EXCERPTED DATA
::::
(** The far entry is passed over and the twin is returned with 100. *)
Lemma ex_recognize_match :
  ex_recognize_face "probe.jpg" [ex_far; ex_twin] default_tolerance =
    Ok (matched_result ex_twin 100).
Proof.
  unfold recognize_face. rewrite ex_encode_face_probe. unfold recognize_encoding.
  rewrite (scan_gallery_step ex_probe default_tolerance ex_far [ex_twin]
             None 0 _ 0 eq_refl ex_similarity_far).
  rewrite Rgtb_0_0. cbn [andb].
  rewrite (scan_gallery_step ex_probe default_tolerance ex_twin []
             None 0 _ 100 eq_refl ex_similarity_twin).
  rewrite Rgtb_100_0, Rgeb_100_default. reflexivity.
Qed.

(** At tolerance 0 the far entry, scoring 0, is not taken. *)
Lemma ex_recognize_zero_tolerance :
  ex_recognize_face "probe.jpg" [ex_far] 0 = Ok no_match.
Proof.
  unfold recognize_face. rewrite ex_encode_face_probe. unfold recognize_encoding.
  rewrite (scan_gallery_step ex_probe 0 ex_far [] None 0 _ 0 eq_refl
             ex_similarity_far).
  rewrite Rgtb_0_0. reflexivity.
Qed.

Lemma recognize_face_threshold_witness :
  (default_tolerance * 100 = 60)%R /\
  exists probe i face s,
    ex_encode_face "probe.jpg" = Some probe /\
    nth_error [ex_far; ex_twin] i = Some face /\ scores probe face s /\
    matched_result ex_twin 100 = matched_result face s /\
    dict_get (matched_result ex_twin 100) "confidence" = Some (PyFloat s) /\
    (s >= default_tolerance * 100)%R /\
    (forall j face' s', j < i -> nth_error [ex_far; ex_twin] j = Some face' ->
       scores probe face' s' -> (s' < s)%R) /\
    (forall j face' s', i < j -> nth_error [ex_far; ex_twin] j = Some face' ->
       scores probe face' s' -> (s' <= s)%R).
Proof.
  apply (recognize_face_threshold unit ex_imread ex_gray ex_detect ex_resize
           ex_hog "probe.jpg" [ex_far; ex_twin] default_tolerance
           (matched_result ex_twin 100)).
  - exact ex_recognize_match.
  - reflexivity.
Defined.

(** C2, the claim as stated fails: with tolerance 0 the probe is encoded,
    the gallery is not empty and its entry reaches the threshold
    ([0 >= 0]), and still the no-match dict is returned. *)
Lemma recognize_face_zero_tolerance_counterexample :
  ex_encode_face "probe.jpg" = Some ex_probe /\
  scores ex_probe ex_far 0 /\ (0 >= 0 * 100)%R /\
  ex_recognize_face "probe.jpg" [ex_far] 0 = Ok no_match.
Proof.
  split; [exact ex_encode_face_probe|]. split; [|split].
  - eexists. split; [reflexivity|exact ex_similarity_far].
  - lra.
  - exact ex_recognize_zero_tolerance.
Qed.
::::
When a line in the material above holds the word "with", count it; report only the total.

TASK ANSWER
2